** Information supplied follows **

(** C10: the result is in the order of (state, date): states ascending as
    strings, dates ascending inside a state; and the rows of a state stand
    together, no row of another state between them. *)
Theorem daily_df_sorted (csv : list Csv.row) :
  StronglySorted (λ r1 r2, row_le (obs r1) (obs r2)) (daily_df csv) ∧
  ∀ e, ∃ before after,
    daily_df csv = before ++ rows_of e (daily_df csv) ++ after ∧
    Forall (λ r, state (obs r) ≠ e) before ∧
    Forall (λ r, state (obs r) ≠ e) after.
Proof.
  assert (StronglySorted (λ r1 r2, row_le (obs r1) (obs r2)) (daily_df csv))
    as Hsorted.
  { unfold daily_df, reset_index, query. apply StronglySorted_filter.
    apply (StronglySorted_through obs row_le). rewrite obs_assign.
    unfold rename. eapply StronglySorted_fmap; [|apply sort_values_sorted].
    intros x y Hxy. by apply key_leb_row_le. }
  split; [done|]. intros e.
  assert (∀ x y z : daily,
            row_le (obs x) (obs y) → row_le (obs y) (obs z) →
            state (obs x) = e → state (obs z) = e → state (obs y) = e)
    as Hconvex.
  { intros x y z Hxy Hyz Hx Hz.
    destruct Hxy as [Hxy|[Hxy _]]; [|congruence].
    destruct Hyz as [Hyz|[Hyz _]]; [|congruence].
    rewrite Hx in Hxy. rewrite Hz in Hyz.
    apply string_compare_gt_lt in Hyz. congruence. }
  destruct (filter_block _ (λ r, state (obs r) = e) _ Hconvex Hsorted)
    as (before & after & Hl & Hb).
  exists before, after. split_and!; try done.
  apply Forall_forall. intros r Hr Hre.
  assert (length (rows_of e (daily_df csv))
            = length (rows_of e before) + length (rows_of e (daily_df csv))
              + length (rows_of e after))%nat as Hlen.
    { rewrite Hl at 1. unfold rows_of.
      rewrite !filter_app, !length_app.
      rewrite (filter_all _ (filter _ (daily_df csv))); [lia|].
      apply Forall_forall. intros y Hy.
      by apply list_elem_of_filter in Hy as [? _]. }
    assert (length (rows_of e after) = 0)%nat as Hnil by lia.
    apply length_zero_iff_nil in Hnil.
    assert (r ∈ rows_of e after) as Hin.
    { unfold rows_of. by apply list_elem_of_filter. }
    rewrite Hnil in Hin. by apply elem_of_nil in Hin.
Qed.

(** * Further properties of the chain *)

(** ** [sort_values] *)

(** X1: [sort_values] keeps every row, once, and puts the frame in the
    order of (state, date). *)
Theorem sort_values_sorts {A} (key : A → string * Z) (df : list A) :
  sort_values key df ≡ₚ df ∧ StronglySorted (by_key key) (sort_values key df).
Proof. split; [apply sort_values_perm|apply sort_values_sorted]. Qed.

(** X2: the sort is stable: rows with the same state and date leave
    [sort_values] in the order in which they entered it. *)
Theorem sort_values_keeps_ties {A} (key : A → string * Z) (k : string * Z)
    (df : list A) :
  filter (λ x, key x = k) (sort_values key df) = filter (λ x, key x = k) df.
Proof. apply sort_values_stable. Qed.

(** X3: a frame that is in order already comes back as it is; so sorting
    twice is sorting once. *)
Theorem sort_values_idempotent {A} (key : A → string * Z) (df : list A) :
  (StronglySorted (by_key key) df → sort_values key df = df) ∧
  sort_values key (sort_values key df) = sort_values key df.
Proof.
  split; [apply sort_values_sorted_id|].
  apply sort_values_sorted_id, sort_values_sorted.
Qed.

(** ** [assign] and [groupby('state')[col].diff()] *)

(** X4: [assign] adds the two columns and nothing else: same rows, same
    order, same values in the columns that were there. *)
Theorem assign_keeps_frame (df : list row) :
  obs <$> assign df = df ∧ length (assign df) = length df.
Proof.
  pose proof (obs_assign df) as H. split; [done|].
  by rewrite <-H at 2; rewrite length_fmap.
Qed.

(** X5: the groups do not see each other, whatever the order of the frame:
    the rows of a state come out of [assign] as they would if the frame had
    the rows of that state only. *)
Theorem assign_one_state (e : string) (df : list row) :
  rows_of e (assign df) = assign (filter (λ r, state r = e) df).
Proof.
  rewrite rows_of_assign.
  set (l := filter (λ r, state r = e) df).
  assert (Forall (λ r, state r = e) l) as Hall.
  { apply Forall_forall. intros r Hr.
    by apply list_elem_of_filter in Hr as [? _]. }
  rewrite <-(filter_all (λ r, state r = e) l Hall) at 1.
  rewrite <-rows_of_assign. unfold rows_of. apply filter_all.
  apply Forall_forall. intros r Hr.
  apply (list_elem_of_fmap_2 obs) in Hr. rewrite obs_assign in Hr.
  rewrite Forall_forall in Hall. by apply Hall.
Qed.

** End of Information supplied **

Please reproduce exactly the lines from the first one of the records above through the line containing "split; [done|]. intros e.", both included, and nothing else.

(** C10: the result is in the order of (state, date): states ascending as
    strings, dates ascending inside a state; and the rows of a state stand
    together, no row of another state between them. *)
Theorem daily_df_sorted (csv : list Csv.row) :
  StronglySorted (λ r1 r2, row_le (obs r1) (obs r2)) (daily_df csv) ∧
  ∀ e, ∃ before after,
    daily_df csv = before ++ rows_of e (daily_df csv) ++ after ∧
    Forall (λ r, state (obs r) ≠ e) before ∧
    Forall (λ r, state (obs r) ≠ e) after.
Proof.
  assert (StronglySorted (λ r1 r2, row_le (obs r1) (obs r2)) (daily_df csv))
    as Hsorted.
  { unfold daily_df, reset_index, query. apply StronglySorted_filter.
    apply (StronglySorted_through obs row_le). rewrite obs_assign.
    unfold rename. eapply StronglySorted_fmap; [|apply sort_values_sorted].
    intros x y Hxy. by apply key_leb_row_le. }
  split; [done|]. intros e.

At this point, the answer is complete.